(** X8.  Of the five clients only [searchYouTubeVideos] and
    [callGeminiAPI] look at the status of the reply: a reply that is not
    [ok] gives the empty list, whatever its body, and a generation failure.
    [getSubredditPosts], [getRedditAccessToken] and both steps of
    [getChannelVideos] read the body alone: two replies with the same body
    are treated alike, whatever their [ok] flags and status texts. *)
Theorem status_is_read_by_search_and_generation_only (w : World) (t : Z)
    (o o' : bool) (st st' : jsstring) (b : option JsValue) :
  (forall query q key n,
     encodeURIComponent query = Some q ->
     fst (step (searchYouTubeVideos query key n w) (at_ 0 (HttpReply false st b) t))
     = Settled (Normal []))
  /\ (forall prompt key,
        fst (step (callGeminiAPI prompt key w) (at_ 0 (HttpReply false st b) t))
        = Settled (Throw generation_failed))
  /\ (forall sub token n,
        step (getSubredditPosts sub token n w) (at_ 0 (HttpReply o st b) t)
        = step (getSubredditPosts sub token n w) (at_ 0 (HttpReply o' st' b) t))
  /\ (forall clientId clientSecret,
        step (getRedditAccessToken clientId clientSecret w)
             (at_ 0 (HttpReply o st b) t)
        = step (getRedditAccessToken clientId clientSecret w)
               (at_ 0 (HttpReply o' st' b) t))
  /\ (forall ch key n e,
        run (getChannelVideos ch key n) w [at_ 0 (HttpReply o st b) t]
        = run (getChannelVideos ch key n) w [at_ 0 (HttpReply o' st' b) t]
        /\ run (getChannelVideos ch key n) w [e; at_ 0 (HttpReply o st b) t]
           = run (getChannelVideos ch key n) w [e; at_ 0 (HttpReply o' st' b) t]).
Proof.
  split; [| split; [| split; [| split]]].
  - intros query q key n Hq.
    now rewrite (searchYouTubeVideos_step query q key n w
                   (at_ 0 (HttpReply false st b) t) Hq eq_refl).
  - intros prompt key.
    now rewrite (callGeminiAPI_step prompt key w
                   (at_ 0 (HttpReply false st b) t) eq_refl).
  - intros sub token n.
    destruct (convertible sub && convertible token) eqn:Hc.
    + apply andb_true_iff in Hc. destruct Hc as [Hs Ht].
      apply convertible_true in Hs. apply convertible_true in Ht.
      destruct Hs as [name Hs]. destruct Ht as [bearer Ht].
      now rewrite (getSubredditPosts_step sub token n w
                     (at_ 0 (HttpReply o st b) t) name bearer Hs Ht eq_refl),
                  (getSubredditPosts_step sub token n w
                     (at_ 0 (HttpReply o' st' b) t) name bearer Hs Ht eq_refl).
    + now rewrite (getSubredditPosts_unconvertible sub token n w Hc).
  - intros clientId clientSecret. destruct (fresh w) eqn:Hf.
    + now rewrite getRedditAccessToken_fresh.
    + destruct (getRedditAccessToken_stale clientId clientSecret w Hf)
        as [resume [-> Hres]].
      unfold step. cbn. now rewrite !Hres.
  - intros ch key n e. unfold run.
    destruct (ToString ch) as [name | err] eqn:Hname.
    2:{ rewrite (getChannelVideos_unconvertible ch key n w err Hname).
        split; reflexivity. }
    destruct (encodeURIComponent name) as [q |] eqn:Hq.
    2:{ rewrite (getChannelVideos_unencodable ch key n w name Hname Hq).
        split; reflexivity. }
    assert (Hpending : exists resume,
               getChannelVideos ch key n w
               = (Pending [YouTubeChannelSearch q key] resume,
                  issue (YouTubeChannelSearch q key) w)).
    { unfold getChannelVideos, try_catch. rewrite bind_complete, Hname.
      cbv beta iota. rewrite Hq. cbn. now eexists. }
    assert (H0 : step (getChannelVideos ch key n w) (at_ 0 (HttpReply o st b) t)
                 = step (getChannelVideos ch key n w)
                        (at_ 0 (HttpReply o' st' b) t)).
    { pose proof (getChannelVideos_step ch name q key n w
                    (at_ 0 (HttpReply o st b) t) Hname Hq eq_refl) as H1.
      pose proof (getChannelVideos_step ch name q key n w
                    (at_ 0 (HttpReply o' st' b) t) Hname Hq eq_refl) as H2.
      cbn [reply at_time at_] in H1, H2.
      change (channel_id (HttpReply o' st' b))
        with (channel_id (HttpReply o st b)) in H2.
      destruct (channel_id (HttpReply o st b)) as [[id |] | err];
        try congruence.
      destruct (ToString id) as [idtext | err]; [| congruence].
      clear H1 H2 Hpending. unfold getChannelVideos, try_catch.
      rewrite bind_complete, Hname. cbv beta iota. rewrite Hq. reflexivity. }
    split; [exact H0 |].
    cbn [fold_left].
    destruct (Nat.eq_dec (which e) 0) as [He | He].
    + pose proof (getChannelVideos_step ch name q key n w e Hname Hq He)
        as H1.
      destruct (channel_id (reply e)) as [[id |] | err];
        try (rewrite H1; reflexivity).
      destruct (ToString id) as [idtext | err];
        [| rewrite H1; reflexivity].
      destruct H1 as [resume [-> Hres]].
      unfold step. cbn. now rewrite !Hres.
    + destruct Hpending as [resume Hp].
      assert (Hs : step (getChannelVideos ch key n w) e
                   = getChannelVideos ch key n w).
      { rewrite Hp. unfold step. cbn.
        destruct (which e); [contradiction | reflexivity]. }
      rewrite Hs. exact H0.
Qed.

(** ** The titles read from a listing *)

Lemma cmap_Forall2 {A B} (f : A -> Completion B) l ys :
  Forall2 (fun x y => f x = Normal y) l ys -> cmap f l = Normal ys.
Proof.
  induction 1 as [| x y l ys Hxy _ IH]; cbn; [reflexivity |].
  now rewrite Hxy, IH.
Qed.

Lemma cmap_Exists {A B} (f : A -> Completion B) l :
  Exists (fun x => exists e, f x = Throw e) l -> exists e, cmap f l = Throw e.
Proof.
  induction 1 as [x l [e He] | x l _ [e IH]]; cbn.
  - rewrite He. now exists e.
  - destruct (f x) as [y | e']; cbn; [| now exists e'].
    rewrite IH. now exists e.
Qed.

(** The list a client returns for an array of items. *)
Lemma titles_all_or_nothing via items :
  (forall rs,
     Forall2 (fun item r => title_via via item = Normal r) items rs ->
     or_empty (titles_or_empty via (JArr items)) = rs)
  /\ (Exists (fun item => exists e, title_via via item = Throw e) items ->
      or_empty (titles_or_empty via (JArr items)) = []).
Proof.
  unfold titles_or_empty. split.
  - intros rs H. now rewrite (cmap_Forall2 _ _ _ H).
  - intros H. destruct (cmap_Exists _ _ H) as [e ->]. reflexivity.
Qed.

::::::::::

• **ABOUT THIS TASK**
Print exactly the lines above from the one with "try (rewrite H1; reflexivity)." to the one with "Completion B) l ys", including both.

• **TASK OUTPUT**
        try (rewrite H1; reflexivity).
      destruct (ToString id) as [idtext | err];
        [| rewrite H1; reflexivity].
      destruct H1 as [resume [-> Hres]].
      unfold step. cbn. now rewrite !Hres.
    + destruct Hpending as [resume Hp].
      assert (Hs : step (getChannelVideos ch key n w) e
                   = getChannelVideos ch key n w).
      { rewrite Hp. unfold step. cbn.
        destruct (which e); [contradiction | reflexivity]. }
      rewrite Hs. exact H0.
Qed.

(** ** The titles read from a listing *)

Lemma cmap_Forall2 {A B} (f : A -> Completion B) l ys :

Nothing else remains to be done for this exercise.